* これらの著者は同等に貢献しました
抗体のグリコシル化パターンは、その臨床的性能を決定し、したがって、グリコシル化を制御するための産業的および学術的努力は持続する。典型的な糖工学キャンペーンは時間と労力を要するため、一過性サイレンシングを使用してグリコシル化遺伝子の影響を特徴付けるための迅速なプロトコルの生成が有用であることが証明されるであろう。

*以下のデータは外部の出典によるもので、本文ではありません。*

Lemma touches_get_temp P : touches (K := K) P (get_temp saul_reg).
Proof using. unfold get_temp. auto 10 with touches. Qed.
Lemma touches_get_led P pos : touches (K := K) P (get_led saul_reg pos).
Proof using. unfold get_led. auto 10 with touches. Qed.
Lemma touches_set_led P pos val : touches (K := K) P (set_led saul_reg pos val).
Proof using. unfold set_led. auto 10 with touches. Qed.

Lemma touches_copy_file P name buf nbyte :
  is_word 32 buf -> 0 <= nbyte -> (forall x, buf <= x < buf + nbyte -> P x) ->
  touches (K := K) (D := D) P (copy_file name buf nbyte).
Proof using.
  intros Hb Hn HPx. unfold is_word in Hb. unfold copy_file.
  apply touches_bind; [apply touches_name|]. intros str. apply touches_bind; [apply touches_search|]. intros file.
  apply touches_if; [apply touches_ret|]. apply touches_bind; [apply touches_gets|]. intros size.
  apply touches_bind; [|intros _; apply touches_ret]. apply touches_copy; [lia..|]. intros x Hx. apply HPx. lia.
Qed.

Lemma touches_get_file_size P name size : touches (K := K) (D := D) P (get_file_size name size).
Proof using. unfold get_file_size. auto 10 with touches. Qed.

(** The memory a system call names: the word of the result, and what its
    arguments point to. *)
Definition request s (a : Z) : Prop :=
  let argv := load32 s (child_ctx_addr s + ctx_sp) in
  let range x n := x <= a < x + n in
  range argv 4 \/
  (load32 s argv = RIOT_SYSCALL_VPRINTF /\
     exists k out words r b v, view k = view (r_pip s) /\
       libc_vprintf (peek8 (set_pip k s)) (load32 s (argv + 4)) (load32 s (argv + 8)) = Some (out, words, r) /\
       (b, v) ∈ words /\ range b 4) \/
  (load32 s argv = RIOT_SYSCALL_STRTOL /\ range (load32 s (argv + 8)) 4) \/
  (load32 s argv = RIOT_SYSCALL_COPY_FILE /\ range (load32 s (argv + 8)) (load32 s (argv + 12))) \/
  (load32 s argv = RIOT_SYSCALL_GET_FILE_SIZE /\ range (load32 s (argv + 8)) 4) \/
  (load32 s argv = RIOT_SYSCALL_MEMSET /\ range (load32 s (argv + 4)) (load32 s (argv + 12))).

組換えモノクローナル抗体は、特定の分子標的に結合し、続いて、免疫応答を誘導するか、または他のリガンドの結合を阻害する。しかしながら、モノクローナル抗体の機能性および半減期は、宿主特異的グリコシル化の種類および分布によって低下し得る。優れた抗体を産生する試みは、糖最適化抗体を合成する遺伝子組み換え生産細胞の開発を鼓舞してきた。糖工学は、典型的には、クラスター化された規則的に間隔をあけた短い回文反復(CRISPR)関連タンパク質9などの方法を用いて、安定なノックアウトまたはノックイン細胞株の生成を必要とする。次いで、操作された細胞によって産生されたモノクローナル抗体は、質量分析法を用いて特徴付けられ、所望のグリコプロファイルが得られたかどうかを決定する。この戦略は時間がかかり、技術的に困難であり、専門家が必要です。したがって、遺伝子グリコエンジニアリングおよびグリカン検出のための合理化されたプロトコルを利用する代替戦略は、最適な抗体に向けた努力を支援する可能性がある。この概念実証研究では、IgG産生チャイニーズハムスター卵巣細胞が糖工学を最適化するための理想的な宿主として役立った。 Fut8 遺伝子を標的とする短い干渉RNAをチャイニーズハムスター卵巣細胞に送達し、その結果生じるFUT8タンパク質発現の変化を定量した。結果は、この方法によるノックダウンが効率的であり、FUT8の〜60%の減少をもたらしたことを示している。抗体グリコプロファイルの相補的解析は、迅速でありながら高感度な技術(キャピラリーゲル電気泳動およびレーザー誘導蛍光検出)を用いて実施した。すべてのノックダウン実験は、アフコシル化グリカンの増加を示した。しかし、この研究で達成された最大のシフトは約20%でした。このプロトコルは、 インシリコ 設計ツール、商業的に合成された遺伝子標的化試薬、および広範な事前経験を必要としない迅速な定量アッセイを利用することにより、糖工学の取り組みを簡素化します。したがって、このプロトコルによって提供される時間効率は、新しい遺伝子標的の調査に役立つ可能性がある。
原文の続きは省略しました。